- THE TASK -
The answer must be a single number: how many lines of the records below hold the word "over".

Top of GIVEN ENTRIES

(** The specification's reading of the total: over the snapshot of the layer
    store. *)
Definition referencedSize (st : Stores) : Z :=
  countedSize st (map_to_list (layerStore_Map st)).*2.

End DiskUsageModel.

(** ** Transfer limits (service.go) *)

(** The download and upload managers of package xfer, as an interface: the
    method UpdateConfig calls, and the bound on concurrent transfers a
    manager currently enforces. *)
Class TransferManager (T : Type) : Type := {
  SetConcurrency : Z -> T -> T;
  concurrencyLimit : T -> Z
}.

Inductive XferCall : Type :=
| DownloadSetConcurrency (n : Z)
| UploadSetConcurrency (n : Z).

Section TransferModel.
Context {DM UM : Type} `{!TransferManager DM, !TransferManager UM}.

(** The two fields of ImageService that UpdateConfig touches (a nil pointer
    is [None]), and the calls made on the managers. *)
Record Transfers : Type := mkTransfers {
  downloadManager : option DM;
  uploadManager : option UM;
  xferCalls : list XferCall
}.

(** UpdateConfig (service.go) *)
Definition UpdateConfig (maxDownloads maxUploads : Z) : StateM Transfers unit :=
  _ <- (fun i : Transfers =>
          match downloadManager i with
          | Some dm =>
              if negb (maxDownloads =? 0)
              then (tt, mkTransfers (Some (SetConcurrency maxDownloads dm))
                                    (uploadManager i)
                                    (xferCalls i ++ [DownloadSetConcurrency maxDownloads]))
              else (tt, i)
          | None => (tt, i)
          end) ;;
  (fun i : Transfers =>
     match uploadManager i with
     | Some um =>
         if negb (maxUploads =? 0)
         then (tt, mkTransfers (downloadManager i)
                               (Some (SetConcurrency maxUploads um))
                               (xferCalls i ++ [UploadSetConcurrency maxUploads]))
         else (tt, i)
     | None => (tt, i)
     end).

End TransferModel.

Arguments Transfers DM UM : clear implicits.

(** ** Resolving a chain of diff IDs to a cache ref (worker.go) *)

(** cache.ImmutableRef *)
Record ImmutableRef : Type := mkRef { ref_ID : string }.

#[global] Instance ImmutableRef_eq_dec : EqDecision ImmutableRef.
Proof. solve_decision. Defined.

(** The cache manager of the worker, over a world [W]: GetByBlob with the
    uncompressed digest of the descriptor and the parent ref (nil is
    [None]), and the release of a ref. *)
Class CacheManager (W : Type) : Type := {
  GetByBlob : DiffID -> option ImmutableRef -> list string -> W
              -> result ImmutableRef * W;
  RefRelease : ImmutableRef -> W -> option error * W
}.

Inductive CacheCall : Type :=
| CGetByBlob (uncompressed : DiffID) (parent : option ImmutableRef)
             (res : option ImmutableRef)
| CRefRelease (ref : ImmutableRef).

(** What a Go call comes to: it returns, or it panics at run time. *)
Inductive outcome (A : Type) : Type :=
| Return (r : result A)
| Panic (msg : string).
Arguments Return {A} r.
Arguments Panic {A} msg.

(** s[i] for an int index: out of range is a run-time panic ([None]). *)
Definition index {A} (s : list A) (i : Z) : option A :=
  if i <? 0 then None else s !! Z.to_nat i.

(** s[:n] for an int bound within range. *)
Definition slice_to {A} (s : list A) (n : Z) : list A := take (Z.to_nat n) s.

Definition len {A} (s : list A) : Z := Z.of_nat (length s).

Section WorkerModel.
Context {W : Type} `{!CacheManager W}.

Record WorkerState : Type := mkWorkerState {
  cacheWorld : W;
  cacheCalls : list CacheCall
}.

Definition cache_GetByBlob (d : DiffID) (parent : option ImmutableRef)
    (opts : list string) : StateM WorkerState (result ImmutableRef) :=
  fun s =>
    let '(r, w') := GetByBlob d parent opts (cacheWorld s) in
    (r, mkWorkerState w'
          (cacheCalls s ++ [CGetByBlob d parent
                              (match r with Ok x => Some x | Err _ => None end)])).

Definition ref_Release (r : ImmutableRef) : StateM WorkerState unit :=
  fun s =>
    let '(_, w') := RefRelease r (cacheWorld s) in
    (tt, mkWorkerState w' (cacheCalls s ++ [CRefRelease r])).

(** The last statement of getRef: GetByBlob on the last diff ID. *)
Definition getByBlobLast (diffIDs : list DiffID) (parent : option ImmutableRef)
    (opts : list string) : StateM WorkerState (outcome ImmutableRef) :=
  match index diffIDs (len diffIDs - 1) with
  | None => ret (Panic "index out of range")
  | Some d => r <- cache_GetByBlob d parent opts ;; ret (Return r)
  end.

(** getRef (worker.go); the recursion is on diffIDs[:len(diffIDs)-1]. *)
Equations? getRef (diffIDs : list DiffID) (opts : list string)
  : StateM WorkerState (outcome ImmutableRef) by wf (length diffIDs) lt :=
  getRef diffIDs opts with Z_lt_dec 1 (len diffIDs) => {
    | left _ :=
        p <- getRef (slice_to diffIDs (len diffIDs - 1)) opts ;;
        match p with
        | Panic msg => ret (Panic msg)
        | Return (Err err) => ret (Return (Err err))
        | Return (Ok parent) =>
            r <- getByBlobLast diffIDs (Some parent) opts ;;
            _ <- ref_Release parent ;;
            ret r
        end
    | right _ := getByBlobLast diffIDs None opts }.
Proof.
  unfold slice_to, len in *. rewrite length_take. lia.
Qed.

End WorkerModel.

Arguments WorkerState W : clear implicits.
Arguments mkWorkerState {W} _ _.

Bottom of GIVEN ENTRIES

- SOLUTION TO THIS TASK -
2